I was guilty of not saying that too openly during the election. Furthermore, English Votes for English Laws is entirely what I want to achieve, except that as a slogan it typically ignores the Welsh, Northern Irish and Cornish. The sooner there are no Scottish MPs at all at Westminster the better.

The incredible arrogance of the Tories in enacting EVEL, a major constitutional change, through amendments to standing orders is breathtaking in its audacity.

How far could they theoretically take this? For example, could standing orders say that male MPs can’t vote on certain issues? Or MPs under 50? Or urban MPs be excluded from voting on fox-hunting? The idea that fundamental constitutional change is simply a question of regulations on voting procedure is plainly intellectually indefensible. That it is happening is startling evidence our democracy is dysfunctional.

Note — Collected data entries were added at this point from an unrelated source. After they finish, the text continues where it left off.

(* ===== verification/Pairing.v ===== *)
(** * Paired phones and authentication

    [flowtype-app/src/pairing_store.rs]: the phones paired with this computer,
    in memory and on disk; and [network_server.rs authenticate_phone]: how a
    connecting phone is paired with the one-time token or recognised by its
    key. Base64 and the signature scheme (ECDSA P-256) are parameters; whether
    a write to the disk succeeds is an argument of the operations that write. *)

From S2P Require Import Prelude Text Protocol.

Local Open Scope string_scope.
Local Open Scope list_scope.
Local Open Scope Z_scope.

(** [app/pairing_store.rs PairedPhone] *)
Record PairedPhone := mkPhone {
  phone_name : string;
  public_key_spki : string;
  paired_at : Z;
  last_connected : option Z;
}.
#[export] Instance PairedPhone_eq_dec : EqDecision PairedPhone.
Proof. solve_decision. Defined.

(** The entries of the map, by phone id. *)
Notation phone_map := (gmap string PairedPhone).

(** ** Deduplication *)

(** [app/pairing_store.rs:134-140 deduplicate_paired_phones] The comparison: the most recently used
    first, then by id. *)
Definition phone_order (left right : string * PairedPhone) : comparison :=
  match default 0 (last_connected right.2) ?= default 0 (last_connected left.2) with
  | Eq =>
    match paired_at right.2 ?= paired_at left.2 with
    | Eq => String.compare left.1 right.1
    | c => c
    end
  | c => c
  end.

Definition phone_leb (left right : string * PairedPhone) : bool :=
  match phone_order left right with Gt => false | _ => true end.

(** [app/pairing_store.rs:142-148 deduplicate_paired_phones] The loop over the
    sorted entries. *)
Fixpoint keep_new_keys (seen : gset string) (kept : phone_map)
    (entries : list (string * PairedPhone)) : phone_map :=
  match entries with
  | [] => kept
  | (phone_id, phone) :: entries =>
    if str_is_empty (public_key_spki phone) then
      keep_new_keys seen (<[phone_id := phone]> kept) entries
    else if bool_decide (public_key_spki phone ∈ seen) then keep_new_keys seen kept entries
    else keep_new_keys ({[public_key_spki phone]} ∪ seen) (<[phone_id := phone]> kept) entries
  end.

(** [app/pairing_store.rs deduplicate_paired_phones] [entries] are the map's in
    the order it iterates them, which is arbitrary. *)
Definition deduplicate_paired_phones (entries : list (string * PairedPhone)) : phone_map * bool :=
  let deduplicated := keep_new_keys ∅ ∅ (stable_sort phone_leb entries) in
  (deduplicated, negb (Z.of_nat (size deduplicated) =? zlength entries)).

(** [app/pairing_store.rs upsert_paired_phone] *)
Definition upsert_paired_phone (phones : phone_map) (phone_id name key : string) (now : Z) : phone_map :=
  match phones !! phone_id with
  | Some phone =>
    <[phone_id := mkPhone name key (if paired_at phone =? 0 then now else paired_at phone)
                    (Some now)]> phones
  | None => <[phone_id := mkPhone name key now (Some now)]> phones
  end.

(** ** The store *)

(** [app/pairing_store.rs PairedPhoneStore] With what the file holds. *)
Record PairedPhoneStore := mkPhoneStore {
  phones : phone_map;
  file_phones : phone_map;
}.

(** [app/pairing_store.rs PairedPhoneStore::load] [None] is a missing file. *)
Definition PairedPhoneStore_load (stored : option (list (string * PairedPhone))) (write_ok : bool)
    : result string PairedPhoneStore :=
  let entries := default [] stored in
  let '(loaded, changed) := deduplicate_paired_phones entries in
  if changed then
    if write_ok then Ok (mkPhoneStore loaded loaded) else Err "cannot write"
  else Ok (mkPhoneStore loaded (list_to_map entries)).

(** [app/pairing_store.rs PairedPhoneStore::is_empty] *)
Definition PairedPhoneStore_is_empty (s : PairedPhoneStore) : bool := bool_decide (phones s = ∅).

(** [app/pairing_store.rs PairedPhoneStore::public_key] *)
Definition public_key (s : PairedPhoneStore) (phone_id : string) : option string :=
  public_key_spki <$> phones s !! phone_id.

(** [app/pairing_store.rs PairedPhoneStore::update] *)
Definition update_store {R} (write_ok : bool) (operation : phone_map → phone_map * R)
    (s : PairedPhoneStore) : result string R * PairedPhoneStore :=
  let '(new, r) := operation (phones s) in
  if write_ok then (Ok r, mkPhoneStore new new) else (Err "cannot write", s).

(** [app/pairing_store.rs PairedPhoneStore::upsert] *)
Definition upsert (write_ok : bool) (phone_id name key : string) (now : Z) (s : PairedPhoneStore)
    : result string unit * PairedPhoneStore :=
  update_store write_ok (λ phones, (upsert_paired_phone phones phone_id name key now, tt)) s.

(** [app/pairing_store.rs PairedPhoneStore::mark_connected] *)
Definition mark_connected (write_ok : bool) (phone_id name : string) (now : Z) (s : PairedPhoneStore)
    : result string unit * PairedPhoneStore :=
  let '(r, s) := update_store write_ok (λ phones,
    match phones !! phone_id with
    | None => (phones, Err "phone is not paired")
    | Some phone =>
      (<[phone_id := mkPhone name (public_key_spki phone) (paired_at phone) (Some now)]> phones, Ok tt)
    end) s in
  (r ≫= id, s).

(** [app/pairing_store.rs PairedPhoneStore::remove] *)
Definition remove_phone (write_ok : bool) (phone_id : string) (s : PairedPhoneStore)
    : result string unit * PairedPhoneStore :=
  update_store write_ok (λ phones, (delete phone_id phones, tt)) s.

(** ** Authentication *)

(** [app/main.rs AuthMessage] *)
Record AuthMessage := mkAuth {
  am_protocol_version : Z;
  am_message_type : string;
  am_phone_id : string;
  am_phone_name : string;
  am_pairing_token : option string;
  am_public_key_spki : option string;
  am_connection_mode : option string;
  am_capabilities : list string;
  am_signature : string;
}.

(** The pairing token offered to phones and the phones. *)
Record PairingState := mkPairing {
  pairing_token : option string;
  paired_phones : PairedPhoneStore;
}.

(** [app/network_server.rs auth_payload] *)
Definition auth_payload (pc_id phone_id nonce : string) : list Z :=
  bytes_of "flowtype-auth-v1" ++ 0 :: bytes_of pc_id ++ 0 :: bytes_of phone_id
  ++ 0 :: bytes_of nonce.

Section authentication.
Context {Key Signature : Type} (base64_decode : string → option (list Z))
  (key_from_der : list Z → option Key) (signature_from_der : list Z → option Signature)
  (ecdsa_verify : Key → list Z → Signature → bool).
Context (pc_id : string).

(** [app/network_server.rs verify_signature] *)
Definition verify_signature (auth : AuthMessage) (nonce key : string) : result string unit :=
  public_key ← ok_or (base64_decode key) "invalid public key";
  verifying_key ← ok_or (key_from_der public_key) "invalid public key";
  signature ← ok_or (base64_decode (am_signature auth)) "invalid signature";
  signature ← ok_or (signature_from_der signature) "invalid signature";
  guard_err (negb (ecdsa_verify verifying_key (auth_payload pc_id (am_phone_id auth) nonce) signature))
    "signature verification failed".

(** [app/network_server.rs authenticate_phone] [meanwhile] is what the window
    did to the token between its removal and the failed write. *)
Definition authenticate_phone (write_ok : bool) (meanwhile : option string → option string) (now : Z)
    (auth : AuthMessage) (nonce : string) (s : PairingState) : result string unit * PairingState :=
  if negb (am_protocol_version auth =? PROTOCOL_VERSION) then (Err "unsupported protocol", s)
  else if bool_decide (am_message_type auth = "pair") then
    match am_pairing_token auth with
    | None => (Err "pairing token required", s)
    | Some supplied =>
      if negb (bool_decide (pairing_token s = Some supplied)) then (Err "invalid pairing token", s)
      else
        match am_public_key_spki auth with
        | None => (Err "public key required", s)
        | Some key =>
          match verify_signature auth nonce key with
          | Err e => (Err e, s)
          | Ok _ =>
            let token := meanwhile None in
            match upsert write_ok (am_phone_id auth) (am_phone_name auth) key now (paired_phones s) with
            | (Ok _, store) => (Ok tt, mkPairing token store)
            | (Err _, store) =>
              (Err "cannot save phone",
               mkPairing (match token with None => Some supplied | Some _ => token end) store)
            end
          end
        end
    end
  else if bool_decide (am_message_type auth = "authenticate") then
    match public_key (paired_phones s) (am_phone_id auth) with
    | None => (Err "phone is not paired", s)
    | Some key =>
      match verify_signature auth nonce key with
      | Err e => (Err e, s)
      | Ok _ =>
        match mark_connected write_ok (am_phone_id auth) (am_phone_name auth) now (paired_phones s) with
        | (Ok _, store) => (Ok tt, mkPairing (pairing_token s) store)
        | (Err _, store) => (Err "cannot save phone", mkPairing (pairing_token s) store)
        end
      end
    end
  else (Err "invalid auth type", s).

(** [app/main.rs:924-928 AppState::begin_pairing] *)
Definition begin_pairing (token : string) (s : PairingState) : PairingState :=
  mkPairing (Some token) (paired_phones s).

(** [app/main.rs AppState::cancel_pairing] *)
Definition cancel_pairing (s : PairingState) : PairingState := mkPairing None (paired_phones s).
End authentication.
(** C27. A phone is let in exactly when it speaks the protocol, its registration
    could be written, and either it shows the pairing token on offer and signs
    the challenge with the key it brings, or it is paired and signs with its
    stored key. Pairing uses the token up and stores that key under that
    phone, leaving every other phone; recognising changes no key. A refusal
    leaves the phones, and an undisturbed token, as they were. *)
Theorem authenticate_outcome write_ok meanwhile now auth nonce s (Hs : stored (paired_phones s)) :
  let '(r, t) := authenticate write_ok meanwhile now auth nonce s in
  stored (paired_phones t) ∧
  (r = Ok tt ↔ am_protocol_version auth = PROTOCOL_VERSION ∧ write_ok = true ∧
     (may_pair auth nonce s ∨ is_known auth nonce s)) ∧
  (r = Ok tt → am_message_type auth = "pair" →
     pairing_token t = meanwhile None ∧
     public_key (paired_phones t) (am_phone_id auth) = am_public_key_spki auth ∧
     ∀ i, i ≠ am_phone_id auth → phones (paired_phones t) !! i = phones (paired_phones s) !! i) ∧
  (r = Ok tt → am_message_type auth = "authenticate" →
     pairing_token t = pairing_token s ∧
     ∀ i, public_key (paired_phones t) i = public_key (paired_phones s) i) ∧
  (r ≠ Ok tt → paired_phones t = paired_phones s ∧
     (meanwhile None = None → pairing_token t = pairing_token s)).
Proof.
  unfold authenticate_phone, may_pair, is_known.
  destruct (Z.eqb_spec (am_protocol_version auth) PROTOCOL_VERSION) as [Hv|Hv]; cbn [negb].
  2: { refused. }
  destruct (bool_decide_reflect (am_message_type auth = "pair")) as [Hp|Hp].
  - rewrite Hp. destruct (am_pairing_token auth) as [tok|]; [| refused].
    destruct (bool_decide_reflect (pairing_token s = Some tok)) as [Ht|Ht]; cbn [negb];
      [| refused].
    destruct (am_public_key_spki auth) as [key|]; [| refused].
    destruct (verify_signature _ _ _ _ _ _ _ _) as [[]|e] eqn:Hsig; [| refused].
    pose proof (upsert_spec write_ok (am_phone_id auth) (am_phone_name auth) key now _ Hs) as Hu.
    destruct (upsert _ _ _ _ _ _) as [[[]|e] store]; destruct Hu as (Hst & Hok & Hsame & Hput).
    + destruct (proj1 Hok eq_refl). destruct (Hput eq_refl) as [Hkey Hother].
      split_and!; cbn; try done. naive_solver.
    + specialize (Hsame ltac:(done)) as ->. split_and!; cbn; try done; [naive_solver |].
      intros _. split; [done |]. by intros ->.
  - destruct (bool_decide_reflect (am_message_type auth = "authenticate")) as [Ha|Ha];
      [| refused].
    destruct (public_key (paired_phones s) (am_phone_id auth)) as [key|] eqn:Hk;
      [| refused].
    destruct (verify_signature _ _ _ _ _ _ _ _) as [[]|e] eqn:Hsig; [| refused].
    pose proof (mark_connected_spec write_ok (am_phone_id auth) (am_phone_name auth) now _ Hs) as Hm.
    assert (is_Some (phones (paired_phones s) !! am_phone_id auth)) as Hin.
    { unfold public_key in Hk. destruct (phones _ !! _); [by eexists | done]. }
    destruct (mark_connected _ _ _ _ _) as [[[]|e] store]; destruct Hm as (Hst & Hok & Hsame & Hkeys).
    + destruct (proj1 Hok eq_refl) as [-> _]. split_and!; cbn; try done; naive_solver.
    + specialize (Hsame ltac:(done)) as ->. split_and!; cbn; try done; naive_solver.
Qed.

(** One attempt to connect: whether its registration can be written, when, and
    what was sent. *)
Record attempt := mkAttempt {
  at_write_ok : bool;
  at_now : Z;
  at_auth : AuthMessage;
  at_nonce : string;
}.

(** Attempts one after the other, with nobody at the window. *)
Fixpoint attempts_made s (l : list attempt) : list (attempt * result string unit) * PairingState :=
  match l with
  | [] => ([], s)
  | a :: l =>
    let '(r, s) := authenticate (at_write_ok a) id (at_now a) (at_auth a) (at_nonce a) s in
    let '(rs, s) := attempts_made s l in ((a, r) :: rs, s)
  end.

Definition paired (ar : attempt * result string unit) : Prop :=
  am_message_type (at_auth ar.1) = "pair" ∧ ar.2 = Ok tt.
(** [app/network_server.rs:883-934 handle_client_message] The first half of a
    start: the session is begun. *)
Definition begin_snapshot (snapshot : Snapshot) : prog unit :=
  let session := snap_session_id snapshot in
  r ← injector_request_async (BeginSession session (snap_replaces_session_id snapshot)
        (snap_sequence snapshot) (snap_full_text snapshot) (snap_attach_existing snapshot));
  match r with
  | Err error => send_injector_failure session error
  | Ok (SessionBegun name) =>
    _ ← status (λ st, mkStatus (tr english "正在输入到：" "Typing in: " +:+ name) (connected_phone st)
                        (Some name) None);
    _ ← send_target session TargetActive (Some name);
    apply_snapshot KindStart snapshot
  | Ok (SessionFinished finished_session sequence text as other) =>
    if bool_decide (finished_session = session) && (sequence =? snap_sequence snapshot)
       && bool_decide (text = snap_full_text snapshot) then
      _ ← on_app (mark_input_finished english post_ok);
      send_ack session sequence true
    else send_injector_state session other
  | Ok other => send_injector_state session other
  end.

(** [app/network_server.rs:831-978 handle_client_message] *)
Definition handle_snapshot (authenticated_phone_id : string) (kind : snapshot_kind)
    (snapshot : Snapshot) : prog unit :=
  _ ← sr_lift (map_err (λ _, "invalid snapshot") (Snapshot_validate snapshot));
  if snap_attach_existing snapshot && negb (bool_decide (kind = KindStart)) then
    sr_fail "only start can attach existing text"
  else if negb (bool_decide (snap_phone_id snapshot = authenticated_phone_id)) then
    send_error InvalidMessage (Some (snap_session_id snapshot))
  else if e2e_ack_without_injection then
    _ ← (if bool_decide (kind = KindStart) then
           send_target (snap_session_id snapshot) TargetActive (Some "FlowType E2E editor")
         else mret tt);
    send_ack (snap_session_id snapshot) (snap_sequence snapshot) (bool_decide (kind = KindFinish))
  else
    match kind with
    | KindStart => begin_snapshot snapshot
    | _ => apply_snapshot kind snapshot
    end.

(** [app/network_server.rs handle_client_message] *)
Definition handle_client_message (authenticated_phone_id : string) (message : ClientMessage)
    : prog unit :=
  match message with
  | CmHealthCheck health =>
    _ ← sr_lift (map_err (λ _, "invalid health check") (HealthCheck_validate health));
    if negb (bool_decide (health_phone_id health = authenticated_phone_id)) then
      sr_fail "health check phone does not match"
    else send (SmHealthAck (mkHealthAck PROTOCOL_VERSION))
  | CmSwitchAck ack =>
    _ ← sr_lift (map_err (λ _, "invalid switch acknowledgement") (SwitchAck_validate ack));
    s ← sr_get;
    if negb (bool_decide (switch_pc_id ack = pc_id (sv_app s))) then
      sr_fail "switch acknowledgement computer does not match"
    else on_app (acknowledge_switch english post_ok ack)
  | CmProbe probe => handle_probe authenticated_phone_id probe
  | CmStart snapshot => handle_snapshot authenticated_phone_id KindStart snapshot
  | CmUpdate snapshot => handle_snapshot authenticated_phone_id KindUpdate snapshot
  | CmFinish snapshot => handle_snapshot authenticated_phone_id KindFinish snapshot
  | CmResume resume => handle_resume authenticated_phone_id resume
  | CmCancel cancel => handle_cancel authenticated_phone_id cancel
  end.

(** ** The loop of a connection *)

Definition on_rest (f : X → X) : prog unit := sr_modify (λ s,
  mkServer (sv_app s) (sv_injector s) (f (sv_rest s)) (sv_conn s) (sv_trace s)).

(** A call into the surroundings. *)
Definition ask {A} (f : X → X * A) : prog A := λ s,
  let '(x, a) := f (sv_rest s) in
  (Ok a, mkServer (sv_app s) (sv_injector s) x (sv_conn s) (sv_trace s)).

Definition conn : prog Connection := s ← sr_get; mret (sv_conn s).
Definition app : prog AppState := s ← sr_get; mret (sv_app s).

(** What [select!] may yield. *)
Inductive select_event :=
| PollTick
| SwitchRequested
| FileOffered (offer : FileOffer)
| TextMessageIn (text : TextMessage)
| BinaryMessageIn (bytes : list Z)
| PingIn
| OtherMessageIn
| ReadFailed
| Closed.

Definition control_types : list string :=
  ["probe"; "health_check"; "switch_ack"; "file_offer"; "file_decision"; "file_cancel"].
Definition file_types : list string := ["file_offer"; "file_decision"; "file_cancel"].

Definition has_type (types : list string) (text : TextMessage) : bool :=
  match tm_type text with Some t => bool_decide (t ∈ types) | None => false end.

(** [app/network_server.rs:216-223 serve_connection] The lease is taken with the
    first message that needs it. *)
Definition ensure_lease : prog unit :=
  c ← conn;
  if active_lease c then mret tt
  else
    _ ← on_app (claim_active_connection english post_ok (cn_phone_id c) (cn_phone_name c) (cn_id c));
    on_conn (set_lease true).

Definition superseded (a : AppState) (c : Connection) : bool :=
  active_lease c && negb (is_active_connection a (cn_phone_id c) (cn_id c)).

(** [app/network_server.rs:224-228 serve_connection] *)
Definition check_superseded : prog unit :=
  c ← conn; a ← app;
  if superseded a c then sr_fail "connection superseded" else mret tt.

(** [app/network_server.rs:262-274 serve_connection] The session polled next. *)
Definition next_monitored (message : ClientMessage) (current : option string) : option string :=
  if e2e_ack_without_injection then None
  else match message with
       | CmStart snapshot | CmUpdate snapshot =>
         if str_is_empty (snap_session_id snapshot) then current else Some (snap_session_id snapshot)
       | CmResume resume =>
         match resume_session_state resume with
         | ClientActive =>
           if str_is_empty (resume_session_id resume) then None else Some (resume_session_id resume)
         | ClientFinishing => None
         end
       | CmFinish _ => None
       | _ => current
       end.

(** [app/network_server.rs:229-241 serve_connection] *)
Definition handle_file_text (text : TextMessage) : prog unit :=
  c ← conn;
  s ← sr_get;
  if negb (phone_is_paired (sv_rest s) (cn_phone_id c)) then
    _ ← on_rest (λ x, revoke_phone x (cn_phone_id c));
    sr_fail "phone is not paired"
  else
    reply ← ask (λ x, handle_control x text (cn_phone_id c));
    _ ← match reply with Some reply => send_json (PmFile reply) | None => mret tt end;
    on_app (notify_ui post_ok).

(** [app/network_server.rs:242-255 serve_connection] *)
Definition handle_image_start (text : TextMessage) : prog unit :=
  image ← sr_lift (ok_or (tm_image text) "invalid image message");
  c ← conn;
  _ ← sr_lift (ImageStart_validate image (cn_phone_id c));
  match pending_image c with
  | Some _ => send_image_reply (im_transfer_id image) false "transfer_busy"
  | None => on_conn (set_pending_image (Some image))
  end.

(** [app/network_server.rs:257-280 serve_connection] *)
Definition handle_input_text (text : TextMessage) : prog unit :=
  message ← sr_lift (ok_or (tm_client text) "invalid message");
  let transition := from_message message in
  _ ← match transition_session_id transition with
      | Some session_id => on_conn (track session_id)
      | None => mret tt
      end;
  _ ← on_conn (λ c, set_monitored (next_monitored message (monitored_session c)) c);
  c ← conn;
  _ ← handle_client_message (cn_phone_id c) message;
  match transition_session_id transition with
  | Some session_id => if completes_session transition then on_conn (complete session_id) else mret tt
  | None => mret tt
  end.
(** Every run of [p] adds a trace and returns a result that [Q] allows, and
    leaves what the connection keeps. *)
Definition emits {A} (p : sr server string A) (Q : list server_event → result string A → Prop) : Prop :=
  ∀ s, ∃ es, sv_trace (p s).2 = sv_trace s ++ es ∧ sv_conn (p s).2 = sv_conn s ∧ Q es (p s).1.

Lemma emits_weaken {A} (p : sr server string A) (Q Q' : _ → _ → Prop) :
  emits p Q → (∀ es r, Q es r → Q' es r) → emits p Q'.
Proof. intros Hp HQ s. destruct (Hp s) as (es & ? & ? & ?). eauto 6. Qed.

Lemma emits_ret {A} (a : A) (Q : _ → _ → Prop) : Q [] (Ok a) → emits (mret a) Q.
Proof. intros HQ s. exists []. cbn. by rewrite app_nil_r. Qed.

Lemma emits_fail {A} e (Q : _ → result string A → Prop) : Q [] (Err e) → emits (sr_fail e) Q.
Proof. intros HQ s. exists []. cbn. by rewrite app_nil_r. Qed.

Lemma emits_bind {A B} (p : sr server string A) (f : A → sr server string B) Q1 (Q : _ → _ → Prop) :
  emits p Q1 →
  (∀ e es, Q1 es (Err e) → Q es (Err e)) →
  (∀ a es1, Q1 es1 (Ok a) → emits (f a) (λ es2 r, Q (es1 ++ es2) r)) →
  emits (x ← p; f x) Q.
Proof.
  intros Hp Herr Hok s. destruct (Hp s) as (es1 & E1 & C1 & H1). unfold mbind; cbn.
  destruct (p s) as [[a|e] s1]; cbn in *; [| by eauto 6].
  destruct (Hok a es1 H1 s1) as (es2 & E2 & C2 & H2). exists (es1 ++ es2).
  rewrite E2, E1, C2. by rewrite app_assoc.
Qed.

(** A program without events that does not fail. *)
Definition quiet {A} (p : sr server string A) : Prop :=
  emits p (λ es r, es = [] ∧ is_ok r = true).

Lemma emits_quiet {A B} (p : sr server string A) (f : A → sr server string B) (Q : _ → _ → Prop) :
  quiet p → (∀ a, emits (f a) Q) → emits (x ← p; f x) Q.
Proof.
  intros Hp Hf. eapply emits_bind; [exact Hp | by intros ? ? [_ ?] |].
  intros a es [-> _]. apply Hf.
Qed.

Lemma emits_lift {A B} (p : result string A) (f : A → sr server string B) (Q : _ → _ → Prop) :
  (∀ e, p = Err e → Q [] (Err e)) → (∀ a, p = Ok a → emits (f a) Q) → emits (x ← sr_lift p; f x) Q.
Proof.
  intros Herr Hok. apply (emits_bind _ _ (λ es r, es = [] ∧ r = p)).
  - intros s. exists []. cbn. by rewrite app_nil_r.
  - intros e es [-> E]. by apply Herr.
  - intros a es [-> E]. by apply Hok.
Qed.

Lemma quiet_update (f : server → server) :
  (∀ s, sv_trace (f s) = sv_trace s ∧ sv_conn (f s) = sv_conn s) → quiet (sr_modify f).
Proof. intros Hf s. exists []. cbn. destruct (Hf s) as [-> ->]. by rewrite app_nil_r. Qed.

Lemma quiet_get : quiet (sr_get (S := server)).
Proof. intros s. exists []. cbn. by rewrite app_nil_r. Qed.

Lemma quiet_yield : quiet (yield_now (W := W) (X := X)).
Proof. apply quiet_update. intros s. by destruct (other_tasks _ _ _) as [? []]. Qed.

Lemma quiet_app f : quiet (on_app (W := W) (X := X) f).
Proof. by apply quiet_update. Qed.

Lemma quiet_status post_ok u : quiet (status (W := W) (X := X) post_ok u).
Proof. apply quiet_app. Qed.
End traces.

#[export] Hint Resolve quiet_yield quiet_app quiet_status quiet_get : flow.

Section handlers.
Context {W X : Type} `{AppPipe W, Surroundings W X}.
Context (english post_ok : bool).
Notation server := (Server W X).
Lemma boundary_after_first c cs i :
  scalar c → Forall scalar cs →
  is_char_boundary (encoded (c :: cs)) (length (encode_utf8 c) + i) = is_char_boundary (encoded cs) i.
Proof.
  intros Hc Hcs. cbn [mbind list_bind]. destruct (encode_shape c Hc) as (lead & rest & He & _ & _).
  assert (∀ l, is_char_boundary l (length (encode_utf8 c) + i)
    = match l !! (length (encode_utf8 c) + i)%nat with
      | None => Nat.eqb (length (encode_utf8 c) + i) (length l) | Some b => (b <? 128) || (192 <=? b) end) as ->
    by (intros l; rewrite He; done).
  rewrite lookup_app_r by lia. rewrite Nat.add_sub', length_app. fold (encoded cs). destruct i as [|i].
  - destruct cs as [|c' cs]; [cbn; by rewrite !Nat.add_0_r, Nat.eqb_refl |].
    inversion Hcs as [|? ? Hc' _]. destruct (encode_shape c' Hc') as (lead' & rest' & He' & Hl' & _).
    cbn [mbind list_bind]. rewrite He'. cbn. unfold continuation in Hl'. apply orb_true_iff. rewrite Z.ltb_lt, Z.leb_le. lia.
  - unfold is_char_boundary. destruct (encoded cs !! S i); [done |].
    destruct (Nat.eqb_spec (S i) (length (encoded cs))); apply Nat.eqb_eq || apply Nat.eqb_neq; lia.
Qed.

Lemma boundary_skips c cs i :
  scalar c → Forall scalar cs →
  boundary_below (encoded (c :: cs)) (length (encode_utf8 c) + i)
  = (length (encode_utf8 c) + boundary_below (encoded cs) i)%nat.
Proof.
  intros Hc Hcs. induction i as [|i IH].
  - pose proof (boundary_after_first c cs 0 Hc Hcs) as Hb. rewrite Nat.add_0_r in *.
    destruct (encode_shape c Hc) as (lead & rest & He & _ & _). rewrite He in *. cbn [length boundary_below] in *. by rewrite Hb, Nat.add_0_r.
  - pose proof (boundary_after_first c cs (S i) Hc Hcs) as Hb. rewrite Nat.add_succ_r in *. cbn [boundary_below]. rewrite Hb, IH.
    by case_match; [rewrite Nat.add_succ_r |].
Qed.

(** A text is cut to as many whole characters as fit. *)
Lemma truncate_whole_chars cs (max_bytes : Z) :
  Forall scalar cs → 0 ≤ max_bytes →
  ∃ kept cut, cs = kept ++ cut ∧ truncate_utf8 (encoded cs) max_bytes = encoded kept
    ∧ zlength (encoded kept) ≤ max_bytes
    ∧ match cut with [] => True | c :: _ => max_bytes < zlength (encoded kept) + len_utf8 c end.
Proof.
  intros Hcs. revert max_bytes. induction Hcs as [|c cs Hc Hcs IH]; intros n Hn.
  { exists [], []. split; [done |]. split; [| by split]. unfold truncate_utf8.
    by rewrite (proj2 (Z.leb_le (zlength (encoded [])) n)). }
  pose proof (encode_utf8_length c) as Hlen. unfold zlength in Hlen.
  destruct (Z.le_gt_cases (len_utf8 c) n) as [Hfit | Hfit].
  - destruct (IH (n - len_utf8 c)) as (kept & cut & -> & Ht & Hle & Hcut); [lia |].
    exists (c :: kept), cut. split; [done |]. cbn [mbind list_bind]. rewrite zlength_app, encode_utf8_length.
    split; [| split; [lia | destruct cut; [done | lia]]].
    fold (encoded (kept ++ cut)). fold (encoded kept). rewrite <- Ht. unfold truncate_utf8. rewrite zlength_app, encode_utf8_length.
    replace (len_utf8 c + zlength (encoded (kept ++ cut)) <=? n) with (zlength (encoded (kept ++ cut)) <=? n - len_utf8 c)
      by (destruct (Z.leb_spec (zlength (encoded (kept ++ cut))) (n - len_utf8 c)); symmetry; apply Z.leb_le || apply Z.leb_gt; lia).
    destruct (zlength (encoded (kept ++ cut)) <=? n - len_utf8 c); [done |].
    change (encode_utf8 c ++ encoded (kept ++ cut)) with (encoded (c :: kept ++ cut)).
    replace (Z.to_nat n) with (length (encode_utf8 c) + Z.to_nat (n - len_utf8 c))%nat by lia.
    rewrite boundary_skips by done. cbn [mbind list_bind]. by rewrite take_app_add.
  - exists [], (c :: cs). split; [done |]. cbn [mbind list_bind]. change (zlength []) with 0. split; [| lia].
    fold (encoded cs). unfold truncate_utf8. rewrite zlength_app, encode_utf8_length.
    pose proof (zlength_nonneg (encoded cs)). rewrite (proj2 (Z.leb_gt _ _)) by lia.
    change (encode_utf8 c ++ encoded cs) with (encoded (c :: cs)). by rewrite boundary_in_first by (done || lia).
Qed.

But it is all gryst to the mill of Independence. The more appallingly the Tories behave, the sooner Independence is coming. They could not possibly be doing more to promote Independence if they tried. I don’t think more than a tiny number of Tory MPs would like to see the back of Scotland, but I do wonder whether there is sub-conscious conditioning at work, as many of them believe England will be permanently Tory.

I don’t quite buy the SNP argument against EVEL that public spending decisions in England affect spending in Scotland through the Barnett formula. Or rather while it is true, I really can’t care overmuch. It comes back to those palliatives. I would much rather the Tories were just Tories, and isolated the Scottish MPs into the second class at Westminster. It will bring Independence sooner. When the Tories rejected every single amendment to the Scotland Act against 95% of Scottish MPs, solely by the massed votes of English MPs, while at the same time proclaiming EVEL, I was thrilled by their blatant hypocrisy. It will bring Independence sooner.

You see I don’t give a fig about the Vow or the Smith Commission. I don’t care who maintains the sewers or designs the road signs. I want my country to be free of weapons of mass destruction. I want my country to be free of the stigma of illegal wars. I want my country to be free.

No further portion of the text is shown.